Shinique Smith is an American visual artist, known for her colorful installation art and paintings that incorporate found textiles and collage materials. She is based in Brooklyn, New York.
Early life
Born in 1971, in Baltimore, Maryland, Smith’s artistic training began in childhood, encouraged toward the creative arts by her mother, who is a former fashion designer and magazine editor. Smith was a Visual Arts major at the Baltimore School for the Arts, studying alongside Jada Pinkett Smith, Tupac Shakur, and Josh Charles. She had also studied ballet with Caryl Maxwell, starting at age four.
In high school, Smith was influenced by artists in the Baltimore graffiti scene, an aesthetic also visible in her mature work. Another major influence on her artistic development was her study of Japanese calligraphy in undergraduate school.
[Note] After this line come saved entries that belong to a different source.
(* ===== verification/TurnDiff.v ===== *)
(** * core: the turn diff tracker

    [core/src/turn_diff_tracker.rs]: the net diff of a turn, from the exact
    deltas of [PatchApply], without reading the file system again.

    A [HashMap] is a [gmap]; its iteration order is the parameter [iter].  The
    diff of two texts, SHA-1 and the relative path of a [PathUri] are
    parameters too.  [next_revision] does not wrap. *)
From stdpp Require Import gmap.
From S2P Require Import Prelude Str PatchSyntax FileUpdate UrlModel PatchApply MemFs.

Definition ZERO_OID : str := lit "0000000000000000000000000000000000000000".
Definition DEV_NULL : str := lit "/dev/null".
Definition REGULAR_FILE_MODE : str := lit "100644".

Record TrackedContent := { content : str; revision : nat }.

(** A stable sort by a string key. *)
Section sort.
Context {A : Type} (key : A → str).
Fixpoint insert_by_key (x : A) (l : list A) : list A :=
  match l with
  | [] => [x]
  | y :: l' => if str_leb (key x) (key y) then x :: l else y :: insert_by_key x l'
  end.
Definition sort_by_key (l : list A) : list A := foldr insert_by_key [] l.

Lemma insert_by_key_perm x l : insert_by_key x l ≡ₚ x :: l.
Proof.
  induction l as [|y l IH]; simpl; [done|]. case_match; [done|].
  rewrite IH. by constructor.
Qed.
Lemma sort_by_key_perm l : sort_by_key l ≡ₚ l.
Proof. induction l as [|x l IH]; simpl; [done|]. by rewrite insert_by_key_perm, IH. Qed.
End sort.

Section tracker.
Context {P : Type} {EqP : EqDecision P} {CoP : Countable P} {PU : PathUri P}.
(** [PathUri::relative_path_from], SHA-1 in hexadecimal, and the unified diff
    of two texts under two headers. *)
Context (relative_path_from : P → P → option str) (sha1_hex : list N → str)
  (unified_diff_text : str → str → str → str → str).

Definition TrackedPath : Type := str * P.

(** The order in which a [HashMap] is iterated. *)
Context (iter : ∀ {A}, gmap TrackedPath A → list (TrackedPath * A)).

Record DiffCacheKey := {
  left_path : TrackedPath; left_revision : option nat;
  right_path : TrackedPath; right_revision : option nat }.

#[global] Instance DiffCacheKey_eq_dec : EqDecision DiffCacheKey.
Proof. solve_decision. Defined.
#[global] Instance DiffCacheKey_countable : Countable DiffCacheKey.
Proof.
  apply (inj_countable' (λ k, (left_path k, left_revision k, right_path k, right_revision k))
    (λ '(a, b, c, d), Build_DiffCacheKey a b c d)). by intros [].
Defined.

Record TurnDiffTracker := {
  valid : bool;
  display_roots_by_environment : gmap str P;
  baseline_by_path : gmap TrackedPath TrackedContent;
  current_by_path : gmap TrackedPath TrackedContent;
  origin_by_current_path : gmap TrackedPath TrackedPath;
  next_revision : nat;
  rendered_diffs : gmap DiffCacheKey (option str);
  unified_diff : option str;
}.

Definition with_environment_display_roots (roots : gmap str P) : TurnDiffTracker :=
  {| valid := true; display_roots_by_environment := roots; baseline_by_path := ∅;
     current_by_path := ∅; origin_by_current_path := ∅; next_revision := 0;
     rendered_diffs := ∅; unified_diff := None |}.

Definition invalidate (t : TurnDiffTracker) : TurnDiffTracker :=
  {| valid := false; display_roots_by_environment := display_roots_by_environment t;
     baseline_by_path := baseline_by_path t; current_by_path := current_by_path t;
     origin_by_current_path := origin_by_current_path t; next_revision := next_revision t;
     rendered_diffs := ∅; unified_diff := None |}.

(** The assignments of the methods below. *)
Definition set_maps (baseline current : gmap TrackedPath TrackedContent)
    (origin : gmap TrackedPath TrackedPath) (next : nat) (t : TurnDiffTracker) : TurnDiffTracker :=
  {| valid := valid t; display_roots_by_environment := display_roots_by_environment t;
     baseline_by_path := baseline; current_by_path := current;
     origin_by_current_path := origin; next_revision := next;
     rendered_diffs := rendered_diffs t; unified_diff := unified_diff t |}.
Definition set_diffs (rendered : gmap DiffCacheKey (option str)) (diff : option str)
    (t : TurnDiffTracker) : TurnDiffTracker :=
  {| valid := valid t; display_roots_by_environment := display_roots_by_environment t;
     baseline_by_path := baseline_by_path t; current_by_path := current_by_path t;
     origin_by_current_path := origin_by_current_path t; next_revision := next_revision t;
     rendered_diffs := rendered; unified_diff := diff |}.

(** [let c = self.tracked_content(s); self.baseline_by_path.insert(p, c)], and
    the same for [current_by_path]. *)
Definition insert_baseline (p : TrackedPath) (s : str) (t : TurnDiffTracker) : TurnDiffTracker :=
  set_maps (<[p := {| content := s; revision := next_revision t |}]> (baseline_by_path t))
    (current_by_path t) (origin_by_current_path t) (S (next_revision t)) t.
Definition insert_current (p : TrackedPath) (s : str) (t : TurnDiffTracker) : TurnDiffTracker :=
  set_maps (baseline_by_path t)
    (<[p := {| content := s; revision := next_revision t |}]> (current_by_path t))
    (origin_by_current_path t) (S (next_revision t)) t.
Definition remove_current (p : TrackedPath) (t : TurnDiffTracker) : TurnDiffTracker :=
  set_maps (baseline_by_path t) (delete p (current_by_path t)) (origin_by_current_path t)
    (next_revision t) t.
Definition set_origin (o : gmap TrackedPath TrackedPath) (t : TurnDiffTracker) : TurnDiffTracker :=
  set_maps (baseline_by_path t) (current_by_path t) o (next_revision t) t.

Definition untracked (p : TrackedPath) (t : TurnDiffTracker) : bool :=
  is_none (current_by_path t !! p) && is_none (baseline_by_path t !! p).

(** [if untracked && let Some(s) = o { insert into the baseline }]. *)
Definition note_baseline (p : TrackedPath) (o : option str) (t : TurnDiffTracker) : TurnDiffTracker :=
  match o with
  | Some s => if untracked p t then insert_baseline p s t else t
  | None => t
  end.

Definition track_add (p : TrackedPath) (s : str) (overwritten : option str)
    (t : TurnDiffTracker) : TurnDiffTracker :=
  let t := set_origin (delete p (origin_by_current_path t)) t in
  let t := note_baseline p overwritten t in
  insert_current p s t.

Definition track_delete (p : TrackedPath) (s : str) (t : TurnDiffTracker) : TurnDiffTracker :=
  let removed := current_by_path t !! p in
  let t := remove_current p t in
  let t := if is_none removed && is_none (baseline_by_path t !! p)
           then insert_baseline p s t else t in
  set_origin (delete p (origin_by_current_path t)) t.

Definition track_update (source : TrackedPath) (move_path : option TrackedPath)
    (old : str) (overwritten : option str) (new : str) (t : TurnDiffTracker) : TurnDiffTracker :=
  let t := note_baseline source (Some old) t in
  match move_path with
  | Some dest =>
      let t := note_baseline dest overwritten t in
      let origin := default source (origin_by_current_path t !! source) in
      let t := set_origin (delete source (origin_by_current_path t)) t in
      let t := remove_current source t in
      let t := insert_current dest new t in
      let t := set_origin (delete dest (origin_by_current_path t)) t in
      if decide (dest = origin) then t
      else set_origin (<[dest := origin]> (origin_by_current_path t)) t
  | None => insert_current source new t
  end.

(** [apply_change]. *)
Definition apply_change (environment_id : str) (t : TurnDiffTracker) (c : AppliedPatchChange P)
    : TurnDiffTracker :=
  let source := (environment_id, change_path c) in
  match change c with
  | Added s overwritten => track_add source s overwritten t
  | Deleted s => track_delete source s t
  | Updated move_path old overwritten new =>
      track_update source ((environment_id,.) <$> move_path) old overwritten new t
  end.

Definition display_path (t : TurnDiffTracker) (p : TrackedPath) : str :=
  let display :=
    default (inferred_native_path_string p.2)
      (root ← display_roots_by_environment t !! p.1; relative_path_from p.2 root) in
  if bool_decide (1 < size (display_roots_by_environment t)) && negb (is_empty p.1)
  then p.1 ++ lit "/" ++ display else display.

Definition git_blob_oid (s : str) : str :=
  sha1_hex (as_bytes (lit "blob " ++ show_nat (length (as_bytes s)) ++ [0%N]) ++ as_bytes s).

Definition render_diff (t : TurnDiffTracker) (lpath : TrackedPath) (left_content : option str)
    (rpath : TrackedPath) (right_content : option str) : option str :=
  if decide (left_content = right_content) then None
  else
    let left_display := replace_char 92 47 (display_path t lpath) in
    let right_display := replace_char 92 47 (display_path t rpath) in
    let oid o := from_option git_blob_oid ZERO_OID o in
    let diff := lit "diff --git a/" ++ left_display ++ lit " b/" ++ right_display ++ [LF] in
    mode ← match left_content, right_content with
           | None, Some _ => Some (lit "new file mode " ++ REGULAR_FILE_MODE ++ [LF])
           | Some _, None => Some (lit "deleted file mode " ++ REGULAR_FILE_MODE ++ [LF])
           | Some _, Some _ => Some []
           | None, None => None
           end;
    let index_line := lit "index " ++ oid left_content ++ lit ".." ++ oid right_content ++ [LF] in
    let old_header := if is_some left_content then lit "a/" ++ left_display else DEV_NULL in
    let new_header := if is_some right_content then lit "b/" ++ right_display else DEV_NULL in
    Some (diff ++ mode ++ index_line ++ unified_diff_text (default [] left_content)
            (default [] right_content) old_header new_header).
After earning her BFA at Maryland Institute College of Art, Smith worked as a costumer and props assistant on motion pictures such as Disclosure, Guarding Tess, Serial Mom, and That Night. From 1995-2000, Smith served on the Advisory Board of 911 Media Arts Center in Seattle, where she launched Seattle’s first festival of African American film and video called Flav’a Fest. Described in the press as “an annual journey through the visions, lives and dreams of media makers of African ancestry,” Smith’s festival hosted films by emerging and established filmmakers such as Cheryl Dunye, Cauleen Smith, Barbara McCullough, Kasi Lemmons, and Charles Burnett (who was honored by Flav’a Fest and the Mayor Norman B. Rice of Seattle at a special screening of Killer of Sheep in 1997).
After working in the film industry, Smith returned to her studies earned a Master of Arts in Education from Tufts University in 2000 and a Master of Fine Arts degree from the Maryland Institute College of Art in 2003. In 2003, Smith moved to New York and participated in The Lower Manhattan Cultural Council’s artist studio residency, where she began making sculpture.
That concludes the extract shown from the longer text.